M 2.154 Erstellung eines Computer-Virenschutzkonzepts
Verantwortlich für Initiierung: Leiter IT, IT-Sicherheitsmanagement
Verantwortlich für Umsetzung: IT-Sicherheitsmanagement
Um für eine gesamte Organisation einen effektiven Computer-Virenschutz zu erreichen, sind abgestimmte und angemessene Schutzmaßnahmen auszuwählen und umzusetzen. Dies setzt eine konzeptionelle Vorgehensweise voraus, um sämtliche betroffenen IT-Systeme mit geeigneten Maßnahmen zu versehen und durch Aktualisierung den notwendigen Schutz aufrechtzuhalten.
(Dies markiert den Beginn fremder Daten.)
(** C5 (amended).  For every value v, name, seed and instant now whose
    Unix seconds fit an int64, and every expiration that is longer than the
    part of now below the second, validating at now the envelope signed at
    now with the same seed and name returns v, the instant of the whole
    second of now, and ok = true. *)
Theorem SignedValue_Validate_roundtrip
    (seed name : string) (v : bytes) (now : Time) (expiration : Duration) :
  - 2 ^ 63 <= Time_Unix now < 2 ^ 63 ->
  now mod time_Second < expiration < 2 ^ 63 ->
  exists envelope,
    SignedValue seed name v now = Ok envelope /\
    Validate (Some (mkCookie name envelope)) seed expiration (clock_at now)
      = Ok (Some v, time_Unix (Time_Unix now) 0, true).
Proof.
  intros Hnow Hexp.
  assert (Hfrac : 0 <= now mod time_Second < time_Second)
    by (apply Z.mod_pos_bound; reflexivity).
  unfold SignedValue. rewrite cookieSignature_HMAC. cbn [bindR].
  set (p0 := EncodeToString URLEncoding v).
  set (p1 := Sprintf_d (Time_Unix now)).
  set (mac := HMAC sha256_New _ _).
  set (p2 := EncodeToString URLEncoding mac).
  eexists. split; [reflexivity|].
  assert (Hsplit : strings_Split (p0 ++ "|" ++ p1 ++ "|" ++ p2)%string "|"%char
                   = [p0; p1; p2]).
  { change ("|" ++ p1 ++ "|" ++ p2)%string
      with (String "|"%char (p1 ++ String "|"%char p2)).
    rewrite Split_app by (apply EncodeToString_no_sep, URLEncoding_ok).
    rewrite Split_app by apply Sprintf_d_no_sep.
    rewrite Split_no_sep by (apply EncodeToString_no_sep, URLEncoding_ok).
    reflexivity. }
  assert (Hsig : checkSignature p2 [seed; name; p0; p1] = Ok true).
  { rewrite checkSignature_key. fold mac. fold p2.
    unfold p2 at 1 2. now rewrite checkHmac_own. }
  rewrite (Validate_signed name _ seed p0 p1 p2 (Time_Unix now)
             expiration (clock_at now) Hsplit Hsig (Atoi_Sprintf_d _ Hnow))
    by lia.
  unfold clock_at, p0. rewrite (DecodeString_EncodeToString _ v URLEncoding_ok).
  assert (Hdm : now = time_Second * Time_Unix now + now mod time_Second)
    by (apply Z.div_mod; discriminate).
  replace (now - expiration <? Time_Unix now * time_Second) with true by lia.
  replace (Time_Unix now * time_Second <? now + 300 * time_Second)
    with true by lia.
  reflexivity.
Qed.

(** The envelope of the example, under an expiration of one hour. *)
Lemma SignedValue_Validate_roundtrip_witness :
  exists envelope,
    SignedValue ex_seed ex_name ex_value (time_Unix ex_T 0) = Ok envelope /\
    Validate (Some (mkCookie ex_name envelope)) ex_seed one_hour
             (clock_at (time_Unix ex_T 0))
      = Ok (Some ex_value, time_Unix (Time_Unix (time_Unix ex_T 0)) 0, true).
Proof.
  apply (SignedValue_Validate_roundtrip ex_seed ex_name ex_value
           (time_Unix ex_T 0) one_hour).
  - vm_compute. split; [discriminate|reflexivity].
  - vm_compute. split; reflexivity.
Defined.

(** C5, as stated, fails.  With expiration = 0 the condition
    0 <= now - now <= expiration holds, and the envelope signed at now is
    rejected at now.  And half a second after a whole second, under an
    expiration of one hour, the time returned is the whole second, not
    now. *)
Lemma SignedValue_Validate_zero_expiration :
  SignedValue ex_seed ex_name ex_value (time_Unix ex_T 0) = Ok ex_cookie /\
  0 <= time_Unix ex_T 0 - time_Unix ex_T 0 <= 0 /\
  Validate (Some (mkCookie ex_name ex_cookie)) ex_seed 0
           (clock_at (time_Unix ex_T 0))
    = Ok (None, time_Unix ex_T 0, false) /\
  SignedValue ex_seed ex_name ex_value (time_Unix ex_T 500000000)
    = Ok ex_cookie /\
  Validate (Some (mkCookie ex_name ex_cookie)) ex_seed one_hour
           (clock_at (time_Unix ex_T 500000000))
    = Ok (Some ex_value, time_Unix ex_T 0, true) /\
  time_Unix ex_T 0 <> time_Unix ex_T 500000000.
Proof.
  vm_compute. repeat split; try reflexivity; discriminate.
Qed.

(** ** SecretBytes *)

(** Trimming removes a run of trailing padding characters and nothing
    else. *)
Lemma TrimRight_padding (s : string) :
  exists n, s = (strings_TrimRight s "=" ++
                 string_of_list_ascii (repeat "="%char n))%string.
Proof.
  induction s as [|c s [n IH]]; [exists O; reflexivity|].
  cbn [strings_TrimRight].
  destruct (strings_TrimRight s "=") as [|c' t] eqn:E.
  - cbn [in_cutset]. destruct (Ascii.eqb_spec "="%char c) as [<-|Hc]; cbn [orb].
    + exists (S n). cbn. now rewrite IH at 1.
    + exists n. cbn. now rewrite IH at 1.
  - exists n. cbn. now rewrite IH at 1.
Qed.

(** C7.  [SecretBytes] is a total function of the secret.  When the
    secret without its trailing '=' decodes as unpadded base64url to 16, 24
    or 32 bytes, the result is the decoded bytes; when it decodes to another
    number of bytes, or does not decode, the result is the bytes of the
    secret itself.  A secret of 22 characters that decodes to 16 bytes gives
    these 16 bytes, and one that decodes to 17 bytes gives its own 23
    bytes. *)
Theorem SecretBytes_decoded_key_or_raw (secret : string) :
  let trimmed := strings_TrimRight secret "=" in
  (forall b, DecodeString RawURLEncoding trimmed = Ok b ->
             (length b = 16 \/ length b = 24 \/ length b = 32)%nat ->
             SecretBytes secret = b) /\
  (forall b, DecodeString RawURLEncoding trimmed = Ok b ->
             (length b <> 16 /\ length b <> 24 /\ length b <> 32)%nat ->
             SecretBytes secret = bytes_of_string secret) /\
  ((forall b, DecodeString RawURLEncoding trimmed <> Ok b) ->
   SecretBytes secret = bytes_of_string secret) /\
  SecretBytes "AAAAAAAAAAAAAAAAAAAAAA" = repeat x00 16 /\
  DecodeString RawURLEncoding "AAAAAAAAAAAAAAAAAAAAAAA" = Ok (repeat x00 17) /\
  SecretBytes "AAAAAAAAAAAAAAAAAAAAAAA"
    = bytes_of_string "AAAAAAAAAAAAAAAAAAAAAAA".
Proof.
  cbv zeta. unfold SecretBytes. repeat split.
  - intros b -> Hlen. cbn [existsb].
    destruct Hlen as [-> | [-> | ->]]; reflexivity.
  - intros b -> (H16 & H24 & H32). cbn [existsb].
    apply Nat.eqb_neq in H16, H24, H32. now rewrite H16, H24, H32.
  - intros Hno.
    destruct (DecodeString RawURLEncoding (strings_TrimRight secret "="))
      as [b| |]; [|reflexivity|reflexivity].
    now destruct (Hno b).
Qed.

(** ** The ciphers *)

Lemma io_ReadFull_length (n : nat) :
  forall rd bs rd', io_ReadFull n rd = (Ok bs, rd') -> length bs = n.
Proof.
  induction n as [|n IH]; intros rd bs rd'; cbn [io_ReadFull].
  - intros [= <- _]. reflexivity.
  - destruct (rd O) as [b|]; [|discriminate].
    destruct (io_ReadFull n (fun i => rd (S i))) as [[tl|e|p] rd1] eqn:E;
      cbn [bindR]; intros [= <- _].
    cbn. f_equal. eapply IH, E.
Qed.

Lemma io_ReadFull_never_fails (n : nat) :
  forall rd, never_fails rd -> exists bs rd', io_ReadFull n rd = (Ok bs, rd').
Proof.
  induction n as [|n IH]; intros rd Hrd; cbn [io_ReadFull].
  - eauto.
  - destruct (rd O) as [b|] eqn:E0; [|now destruct (Hrd O)].
    destruct (IH (fun i => rd (S i))) as (tl & rd1 & ->).
    + intros i. apply Hrd.
    + cbn [bindR]. eauto.
Qed.

(** A read fails with [ErrReader] or returns; it does not panic. *)
Lemma io_ReadFull_no_panic (n : nat) :
  forall rd p rd', io_ReadFull n rd <> (Panic p, rd').
Proof.
  induction n as [|n IH]; intros rd p rd'; cbn [io_ReadFull]; [discriminate|].
  destruct (rd O) as [b|]; [|discriminate].
  destruct (io_ReadFull n (fun i => rd (S i))) as [[tl|e|q] rd1] eqn:E;
    cbn [bindR]; try discriminate.
  now destruct (IH _ _ _ E).
Qed.

(** A CFB decrypter that starts in the state of the encrypter recovers the
    text. *)
Lemma cfb_XORKeyStream_roundtrip (src : bytes) :
  forall b next out used,
    cfb_XORKeyStream (mkCfb b next out used true)
      (cfb_XORKeyStream (mkCfb b next out used false) src) = src.
Proof.
  induction src as [|s src IH]; intros b next out used; [reflexivity|].
  cbn [cfb_XORKeyStream cfb_b cfb_next cfb_out cfb_outUsed cfb_decrypt].
  rewrite byte_xor_involutive. f_equal. apply IH.
Qed.

Lemma cfb_XORKeyStream_length (src : bytes) :
  forall x, length (cfb_XORKeyStream x src) = length src.
Proof.
  induction src as [|s src IH]; intros x; cbn; [reflexivity|].
  now rewrite IH.
Qed.

Lemma firstn_app_exact {A} (l k : list A) : firstn (length l) (l ++ k) = l.
Proof. induction l; cbn; [now destruct k|congruence]. Qed.

Lemma skipn_app_exact {A} (l k : list A) : skipn (length l) (l ++ k) = k.
Proof. induction l; cbn; auto. Qed.

(** What [CFBCipher.Encrypt] returns: the IV it drew, followed by the
    stream. *)
Lemma CFBCipher_Encrypt_Ok (b : Block) (v ct : bytes) (rd rd' : Reader) :
  CFBCipher_Encrypt b v rd = (Ok ct, rd') ->
  exists iv, length iv = aes_BlockSize /\ length iv = BlockSize b /\
    ct = iv ++ cfb_XORKeyStream
                 (mkCfb b iv (repeat x00 (BlockSize b)) (BlockSize b) false) v.
Proof.
  unfold CFBCipher_Encrypt.
  destruct (io_ReadFull aes_BlockSize rd) as [[iv|e|p] rd1] eqn:E;
    [|discriminate|discriminate].
  unfold NewCFBEncrypter, newCFB.
  destruct (length iv =? BlockSize b)%nat eqn:El; cbn [bindR];
    [|discriminate].
  intros [= <- _]. exists iv. apply Nat.eqb_eq in El.
  split; [eapply io_ReadFull_length, E|]. split; [exact El|reflexivity].
Qed.

Lemma CFBCipher_roundtrips `{Crypto} (b : Block) :
  BlockSize b = aes_BlockSize -> roundtrips (CFBCipher b).
Proof.
  intros Hb v rd. cbn [Encrypt Decrypt]. split.
  - intros ct rd' HE.
    destruct (CFBCipher_Encrypt_Ok b v ct rd rd' HE) as (iv & Hiv & Hivb & ->).
    unfold CFBCipher_Decrypt.
    replace (length (iv ++ _) <? aes_BlockSize)%nat with false
      by (symmetry; apply Nat.ltb_ge; rewrite length_app; lia).
    unfold slice_to, slice_from.
    replace (aes_BlockSize <=? length (iv ++ _))%nat with true
      by (symmetry; apply Nat.leb_le; rewrite length_app; lia).
    cbn [bindR]. rewrite <- Hiv.
    rewrite firstn_app_exact, skipn_app_exact.
    unfold NewCFBDecrypter, newCFB. rewrite Hivb, Nat.eqb_refl. cbn [bindR].
    now rewrite cfb_XORKeyStream_roundtrip.
  - intros Hrd. unfold CFBCipher_Encrypt.
    destruct (io_ReadFull_never_fails aes_BlockSize rd Hrd) as (iv & rd1 & E).
    rewrite E. unfold NewCFBEncrypter, newCFB.
    rewrite (io_ReadFull_length _ _ _ _ E), Hb, Nat.eqb_refl. cbn [bindR].
    eauto.
Qed.

Lemma GCMCipher_roundtrips `{Crypto} (b : Block) (g : AEAD) :
  cipher_NewGCM b = Ok g -> AEAD_correct g -> roundtrips (GCMCipher b).
Proof.
  intros Hg Hlaw v rd. cbn [Encrypt Decrypt].
  unfold GCMCipher_Encrypt, GCMCipher_Decrypt. rewrite Hg. cbn [bindR]. split.
  - intros ct rd'.
    destruct (io_ReadFull (NonceSize g) rd) as [[nonce|e|p] rd1] eqn:E;
      [|discriminate|discriminate].
    pose proof (io_ReadFull_length _ _ _ _ E) as Hn.
    destruct (Hlaw nonce nonce v [] Hn) as (sealed & HS & HO).
    rewrite HS. intros [= <- _].
    unfold slice_to, slice_from.
    replace (NonceSize g <=? length (nonce ++ sealed))%nat with true
      by (symmetry; apply Nat.leb_le; rewrite length_app; lia).
    cbn [bindR]. rewrite <- Hn.
    rewrite firstn_app_exact, skipn_app_exact, HO. reflexivity.
  - intros Hrd.
    destruct (io_ReadFull_never_fails (NonceSize g) rd Hrd) as (nonce & rd1 & E).
    rewrite E.
    destruct (Hlaw nonce nonce v [] (io_ReadFull_length _ _ _ _ E))
      as (sealed & -> & _).
    eauto.
Qed.

Lemma Base64Cipher_roundtrips `{Crypto} (c : Cipher) :
  roundtrips c -> roundtrips (Base64Cipher c).
Proof.
  intros Hc v rd. destruct (Hc v rd) as [Hdec Henc].
  cbn [Encrypt Decrypt]. unfold Base64Cipher_Encrypt, Base64Cipher_Decrypt.
  split.
  - intros ct rd'.
    destruct (Encrypt c v rd) as [[enc|e|p] rd1] eqn:E;
      [|discriminate|discriminate].
    intros [= <- _]. rewrite string_of_bytes_of_string.
    rewrite (DecodeString_EncodeToString _ _ StdEncoding_ok).
    eapply Hdec. reflexivity.
  - intros Hrd. destruct (Henc Hrd) as (ct & rd' & ->). eauto.
Qed.

(** *** The instance [demo_Crypto] keeps the contract of GCM *)

Lemma pad_to_length (n : nat) (l : bytes) : length (pad_to n l) = n.
Proof.
  unfold pad_to. rewrite length_firstn, length_app, repeat_length. lia.
Qed.

Lemma ctr_xor_involutive (b : Block) (nonce text : bytes) :
  forall i, ctr_xor b nonce i (ctr_xor b nonce i text) = text.
Proof.
  induction text as [|x text IH]; intros i; cbn [ctr_xor]; [reflexivity|].
  now rewrite byte_xor_involutive, IH.
Qed.

Lemma demo_AEAD_correct (b : Block) :
  AEAD_correct (mkAEAD 12 16 (demo_Seal b) (demo_Open b)).
Proof.
  intros dst nonce plaintext ad Hn. cbn [NonceSize] in Hn.
  cbn [Seal Open]. unfold demo_Seal, demo_Open. rewrite Hn. cbn [Nat.eqb].
  set (ct := ctr_xor b nonce 0 plaintext).
  set (tag := demo_tag b nonce ct ad).
  assert (Ht : length tag = 16%nat) by apply pad_to_length.
  exists (ct ++ tag). split; [reflexivity|].
  replace (length (ct ++ tag) <? 16)%nat with false
    by (symmetry; apply Nat.ltb_ge; rewrite length_app; lia).
  replace (length (ct ++ tag) - 16)%nat with (length ct)
    by (rewrite length_app; lia).
  rewrite firstn_app_exact, skipn_app_exact. fold tag.
  rewrite bytes_eqb_refl. unfold ct. now rewrite ctr_xor_involutive.
Qed.

Lemma demo_GCM_correct : @GCM_correct demo_Crypto.
Proof.
  intros b Hb. cbn [cipher_NewGCM demo_Crypto]. unfold demo_NewGCM.
  rewrite Hb. cbn [Nat.eqb]. eexists. split; [reflexivity|].
  apply demo_AEAD_correct.
Qed.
Nachfolgend wird das Inhaltsverzeichnis eines Computer-Virenschutzkonzeptes aufgezeigt.
Inhaltsverzeichnis Computer-Virenschutzkonzept
Teil A: Sensibilisierung
- Abhängigkeit der Institution vom IT-Einsatz
- Beschreibung des Gefährdungspotentials
- Computer-Viren
- Makro-Viren
- Trojanische Pferde
- Hoax
- Schadensszenarien
- Potentiell betroffene IT-Systeme
Teil B: Erforderliche Schutzmaßnahmen
- Computer-Virenschutz-Strategie
- Nicht-vernetzte IT-Systeme
- Vernetzte Endgeräte
- Server
- Aktualisierung der Computer-Viren-Suchprogramme
- Nicht-vernetzte IT-Systeme
- Vernetzte Endgeräte
- Server
Teil C: Regelungen
- Regelungen zum Schutz vor Computer-Viren
- Nutzungsverbot nicht freigegebener Software
- Schulung der IT-Benutzer
- Umstellung der Boot-Reihenfolge
- Anlegen einer Notfalldiskette
- Verhaltensregeln bei Auftreten eines Computer-Virus
- Maßnahmen bei nicht-resident virenkontrollierten IT-Systemen
- Regelmäßiger Einsatz eines Computer-Viren-Suchprogramms
- Virenkontrolle bei Datenträgeraustausch und Datenübertragung
- Prüfung eingehender Dateien auf Makro-Viren
- Regelung der Verantwortlichkeiten
- Ansprechpartner für Computer-Viren
- Verantwortlichkeit von Administratoren
- Verantwortlichkeit des einzelnen IT-Benutzers
- Verantwortlichkeit des IT-Sicherheitsmanagements
Teil D: Hilfsmittel
- Verhaltensregeln bei Auftreten eines Computer-Virus
- Meldewege bei Auftreten eines Computer-Virus
- Benutzerhandbuch des Computer-Viren-Suchprogramms
Die nachfolgenden Maßnahmen erläutern, wie einige wichtige Teile dieses Konzepts erstellt werden können.
Ergänzende Kontrollfragen:
- Ist das Computer-Virenschutzkonzept vom Management in Kraft gesetzt worden?
- Ist das Computer-Virenschutzkonzept allen Betroffenen bekannt?